*** Begin section ***
(** X1. Calling [impute_na] for several distinct variables that both
    frames have, none of them the derived name of another: the loop
    returns; every variable gets its derived column, computed from the
    column as it was before the loop; columns that bear no derived name
    are untouched; and where no derived name was taken, the derived
    columns are appended after the old ones in the order of the
    variables, one column per variable. *)
Theorem impute_all_one_column_per_variable
  (variables : list string) (st : store)
  (Hnd : NoDup variables)
  (Hhas : forall v, In v variables ->
            has_column (train_frame st) v = true /\
            has_column (test_frame st) v = true)
  (Hsep : forall v w, In v variables -> In w variables -> w <> NA_name v) :
  exists st',
    impute_all variables st = (st', Done tt) /\
    (forall df, index (deref df st') = index (deref df st)) /\
    (forall df key,
       (forall v, In v variables -> key <> NA_name v) ->
       lookup_col key (columns (deref df st')) =
       lookup_col key (columns (deref df st))) /\
    (forall df v c, In v variables ->
       lookup_col v (columns (deref df st)) = Some c ->
       lookup_col (NA_name v) (columns (deref df st')) =
         Some (derive c)) /\
    (forall df,
       (forall v, In v variables ->
          has_column (deref df st) (NA_name v) = false) ->
       column_names (deref df st') =
         column_names (deref df st) ++ map NA_name variables /\
       length (columns (deref df st')) =
         length (columns (deref df st)) + length variables).
Proof.
  destruct (impute_all_spec st Hnd Hhas Hsep)
    as [st' [Hrun [Hidx [Hkeep [Hder Hnames]]]]].
  exists st'. repeat split; auto.
  pose proof (Hnames df H) as N.
  apply (f_equal (@length string)) in N.
  unfold column_names in N.
  now rewrite length_app, !length_map in N.
Qed.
*** End section ***
**THE TASK:** The whole listing above is to be copied exactly.

**THE COMPLETED TASK:**
(** X1. Calling [impute_na] for several distinct variables that both
    frames have, none of them the derived name of another: the loop
    returns; every variable gets its derived column, computed from the
    column as it was before the loop; columns that bear no derived name
    are untouched; and where no derived name was taken, the derived
    columns are appended after the old ones in the order of the
    variables, one column per variable. *)
Theorem impute_all_one_column_per_variable
  (variables : list string) (st : store)
  (Hnd : NoDup variables)
  (Hhas : forall v, In v variables ->
            has_column (train_frame st) v = true /\
            has_column (test_frame st) v = true)
  (Hsep : forall v w, In v variables -> In w variables -> w <> NA_name v) :
  exists st',
    impute_all variables st = (st', Done tt) /\
    (forall df, index (deref df st') = index (deref df st)) /\
    (forall df key,
       (forall v, In v variables -> key <> NA_name v) ->
       lookup_col key (columns (deref df st')) =
       lookup_col key (columns (deref df st))) /\
    (forall df v c, In v variables ->
       lookup_col v (columns (deref df st)) = Some c ->
       lookup_col (NA_name v) (columns (deref df st')) =
         Some (derive c)) /\
    (forall df,
       (forall v, In v variables ->
          has_column (deref df st) (NA_name v) = false) ->
       column_names (deref df st') =
         column_names (deref df st) ++ map NA_name variables /\
       length (columns (deref df st')) =
         length (columns (deref df st)) + length variables).
Proof.
  destruct (impute_all_spec st Hnd Hhas Hsep)
    as [st' [Hrun [Hidx [Hkeep [Hder Hnames]]]]].
  exists st'. repeat split; auto.
  pose proof (Hnames df H) as N.
  apply (f_equal (@length string)) in N.
  unfold column_names in N.
  now rewrite length_app, !length_map in N.
Qed.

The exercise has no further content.